Driver is known outside of New Zealand as the voice of Jenji on Power Rangers Mystic Force and as Master Swoop in Power Rangers Jungle Fury. He returned to the franchise as a director in both Power Rangers Ninja Steel/Power Rangers Super Ninja Steel and Power Rangers Beast Morphers Season 1 and 2.

In 2012 Driver joined the cast of The Almighty Johnsons in a recurring role as Eggther during the show's second season.

Driver is also a "Guest Panelist" and "Team Leader" on the New Zealand version of Would I Lie to You?.

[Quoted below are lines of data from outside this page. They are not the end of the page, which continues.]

Lemma match_frac_length (s f r : str) :
  match_frac s = Some (f, r) -> (length r <= length s)%nat.
Proof.
  unfold match_frac. destruct s as [ | c s' ]; [ discriminate | ].
  destruct (c =? 46); [ | discriminate ].
  destruct (span_digits s') as [ds r'] eqn:Hspan.
  apply span_digits_length in Hspan.
  destruct ds; [ discriminate | ].
  intros [= <- <-]. cbn [length]. lia.
Qed.

Lemma match_exp_length (s e r : str) :
  match_exp s = Some (e, r) -> (length r <= length s)%nat.
Proof.
  unfold match_exp. destruct s as [ | c s' ]; [ discriminate | ].
  destruct ((c =? 101) || (c =? 69)); [ | discriminate ].
  assert (Hsign : forall p : str * str,
    p = match s' with
        | c0 :: r1 => if (c0 =? 45) || (c0 =? 43) then ([c0], r1) else ([], s')
        | [] => ([], s')
        end -> (length (snd p) <= length s')%nat).
  { intros p ->. destruct s' as [ | c0 r1 ]; [ cbn; lia | ].
    destruct ((c0 =? 45) || (c0 =? 43)); cbn [snd length]; lia. }
  destruct (match s' with
            | c0 :: r1 =>
                if (c0 =? 45) || (c0 =? 43) then ([c0], r1) else ([], s')
            | [] => ([], s')
            end) as [sg r1] eqn:Hsg.
  specialize (Hsign (sg, r1) (eq_sym Hsg)). cbn [snd] in Hsign.
  destruct (span_digits r1) as [ds r2] eqn:Hspan.
  apply span_digits_length in Hspan.
  destruct ds; [ discriminate | ].
  intros [= <- <-]. cbn [length]. lia.
Qed.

He worked on a television show called Sunny Skies as Oscar, which premiered on TV3 on 8 February 2013. alongside Tammy Davis.

==Radio==
Driver used to host the Almost Monday radio talkback show for New Zealand's nationwide Newstalk ZB radio station on Sunday evenings. The "Almost Monday" show was back on air on Newtalk ZB as of Sunday 23 January 2011 however it is no longer on the air.

==Film==

In 2006 Driver starred in the horror comedy film Black Sheep. He appeared in Jonathan King's Under the Mountain, a film adaptation of the Maurice Gee book of the same name as Mr Wilberforce, the main villain.

Driver has also appeared in A Death in The Family, Topless Women Talk About Their Lives, Magik and Rose, Snakeskin and Toy Love.

==Theatre==
He starred in the play The Pillowman at the Maidment Theatre, Auckland; in a season of Harold Pinter's Betrayal for Silo Theatre; and in Brendan Cowell's Ruben Guthrie at Herald Theatre, The Edge, Auckland, New Zealand. Previously he was the Artistic Director of Auckland Theatre Company.